Someone else can explain the theory, but it's not just Ohio. High schools in every state but Texas use National Federation rules.
 
I have a question pertaining to pass interference and why in Ohio it is not an automatic first down? In a goal line situation an opposing team could interfere with basically no recourse on a passing team? Can someone more versed explain the theory behind this? This is not a penalty, but more so a reward if one gets beat in goal line pass defense?
For 6-7 years prior to the rule change in 2013 (yes, it's been that long) coaches lobbied their state associations to remove the loss of down provision in addition to the 15yd penalty for Offensive Pass Interference. It didn't gain much traction with the committees in those years those years because of the imbalance between the two Pass Interference penalties.

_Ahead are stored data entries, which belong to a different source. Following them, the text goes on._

Definition MarkDMARCResultsSent (domains : list string) : state World (res unit) :=
  match domains with
  | [] => sret (Ok tt)
  | _ => withTx (
      let! stop := sfor domains (λ domain,
        let! r := stmt (sql_mark_sent domain) in
        match r with
        | Err err => sret (Some (wrap ("storage: mark dmarc results sent for " +:+ domain +:+ ": ") err))
        | Ok _ => sret None
        end) in
      match stop with Some err => sret (Err err) | None => sret (Ok tt) end)
  end.

Definition GetDMARCDomains : state World (res (list string)) :=
  let! r := query (λ d, Ok (remove_dups (dm_FromDomain <$> select unsent (dmarc_results d)))) in
  match r with
  | Err err => sret (Err (wrap "storage: query dmarc domains: " err))
  | Ok l => sret (Ok l)
  end.

(** * Every statement keeps the database well-formed *)
Lemma sql_enqueue_ok m r n : stmt_ok (sql_enqueue m r n).
Proof.
  intros d H. unfold sql_enqueue. case_decide; [|done]. stmt_wf H.
  - apply Forall_insert_row; [done|]. split; simpl; [by left|lia].
  - by apply Forall_insert_row.
Qed.

Lemma sql_claim_ok i : stmt_ok (sql_claim i).
Proof.
  intros d H. unfold sql_claim. stmt_wf H.
  - apply Forall_update_rows; [done|]. intros r _ [_ Hr]. split; [by right|done].
  - by apply references_update_row.
Qed.

Lemma sql_delete_queue_ok i : stmt_ok (sql_delete_queue i).
Proof. intros d H. unfold sql_delete_queue. stmt_wf H. by apply Forall_delete_rows. Qed.

Lemma sql_reschedule_ok i n : stmt_ok (sql_reschedule i n).
Proof.
  intros d H. unfold sql_reschedule. stmt_wf H.
  - apply Forall_update_rows; [done|]. intros r _ [_ Hr]. split; simpl; [by left|lia].
  - by apply references_update_row.
Qed.
Definition advance_call (c : session_call) (w : World) : option (session_call * World) :=
  match c with
  | Validating tok t p => '(p', w') ← next_act p w; Some (Validating tok t p', w')
  | Revoking tok t p => '(p', w') ← next_act p w; Some (Revoking tok t p', w')
  end.

Section system.
Context `{MR : MapRange} (L : Z).

(** A call begins, or takes its next step, no later than [L] after it began; the
    rest of the process does anything that leaves the session cache alone; the
    process is started again. *)
Inductive sess_step : State → State → Prop :=
  | ss_validate tok s :
      sess_step s (mkState (st_world s) (st_calls s ++ [Validating tok (w_now (st_world s)) (ValidateSession_proc tok)]))
  | ss_revoke tok s :
      sess_step s (mkState (st_world s) (st_calls s ++ [Revoking tok (w_now (st_world s)) (RevokeSession_proc tok)]))
  | ss_advance i c c' w' s :
      st_calls s !! i = Some c → w_now (st_world s) ≤ begun c + L → advance_call c (st_world s) = Some (c', w') →
      sess_step s (mkState w' (<[i := c']> (st_calls s)))
  | ss_elsewhere w' s :
      w_sessCache w' = w_sessCache (st_world s) → w_now (st_world s) ≤ w_now w' → sess_step s (mkState w' (st_calls s))
  | ss_restart w' s :
      w_sessCache w' = sessionCache_new → w_now (st_world s) ≤ w_now w' → sess_step s (mkState w' []).

(** The states of a run, the last first. *)
Inductive sess_history : list State → Prop :=
  | sh_start w : w_sessCache w = sessionCache_new → sess_history [mkState w []]
  | sh_step s s' past : sess_history (s :: past) → sess_step s s' → sess_history (s' :: s :: past).
End system.

(** At the instant [q] of the run, the row [r] was stored. *)
Definition stored_at (h : list State) (q : Z) (r : SessionRow) : Prop :=
  ∃ s, s ∈ h ∧ w_now (st_world s) = q ∧ r ∈ rows (sessions (w_db (st_world s))).
(** The token was that of an unexpired session of the user then. *)
Definition vouched (h : list State) (tok : string) (uid q : Z) : Prop :=
  ∃ r, stored_at h q r ∧ sess_token r = tok ∧ sess_user_id r = uid ∧ q < (sess_expires_at r + 1) * second.

Lemma stored_at_mono s h q r : stored_at h q r → stored_at (s :: h) q r.
Proof. intros (x & Hx & H). exists x. split; [by right|done]. Qed.
Lemma vouched_mono s h tok uid q : vouched h tok uid q → vouched (s :: h) tok uid q.
Proof. intros (r & Hr & H). exists r. split; [by apply stored_at_mono|done]. Qed.

Lemma sessionCache_new_empty tok e : entries sessionCache_new !! tok ≠ Some e.
Proof. unfold sessionCache_new, New. cbn [entries]. by rewrite lookup_empty. Qed.

(** A step that only drops entries of the session cache. *)
Definition shrinking {A} (m : state World A) : Prop := ∀ w,
  entries (w_sessCache (m w).2) ⊆ entries (w_sessCache w) ∧ ttl (w_sessCache (m w).2) = ttl (w_sessCache w) ∧
  w_now (m w).2 = w_now w.

Lemma shrinking_stmt {A} (f : DB → res A * DB) : shrinking (stmt f).
Proof. intros w. by destruct (stmt_cases f w) as [[fs ->]|[fs ->]]. Qed.
Lemma shrinking_query {A} (f : DB → res A) : shrinking (query f).
Proof. intros w. by destruct (query_cases f w) as [[fs ->]|[fs ->]]. Qed.
Lemma shrinking_delete tok : shrinking (sessionCache_Delete tok).
Proof. intros w. split; [apply delete_subseteq|done]. Qed.

(** A program that only takes such steps and accepts nothing. *)
Fixpoint refuses {A} (P : A → Prop) (p : proc World A) : Prop :=
  match p with
  | Done a => P a
  | Act _ m k => shrinking m ∧ ∀ x, refuses P (k x)
  | Wait _ k => ∀ x, refuses P (k x)
  end.

Section invariant.
Context `{MR : MapRange} (L : Z).

(** How far a validation has come, and what it knows. *)
Inductive stage (h : list State) (now : Z) (tok : string) (since : Z) : proc World (res Z) → Prop :=
  | sg_start : stage h now tok since (ValidateSession_proc tok)
  | sg_entry e q : vouched h tok (val e) q → expiresAt e ≤ q + L + 60 * second → stage h now tok since (check_entry tok e)
  | sg_evict : stage h now tok since (evict_entry tok)
  | sg_miss : stage h now tok since (validate_miss tok)
  | sg_row r q : stored_at h q r → sess_token r = tok → since ≤ q ≤ now → stage h now tok since (check_row tok r)
  | sg_remember r q :
      stored_at h q r → sess_token r = tok → since ≤ q → q < (sess_expires_at r + 1) * second →
      stage h now tok since (remember tok r)
  | sg_refuses p : refuses (λ a, is_ok a = false) p → stage h now tok since p
  | sg_done uid q : vouched h tok uid q → since ≤ q + L + 60 * second → stage h now tok since (Done (Ok uid)).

In 2013 the committee agreed to remove the automatic first down provision for Defensive Pass Interference as long as the loss of down provision was eliminated for Offensive Pass Interference. The coaches agreed and 11 years later the fears that were brought forth when the rule was changed (the same fears you expressed) have largely been unwarranted......
 
I have a question pertaining to a runner hurdling a defender. It has been said that it is an illegal maneuver, but I have seen it twice in these playoffs and neither were flagged?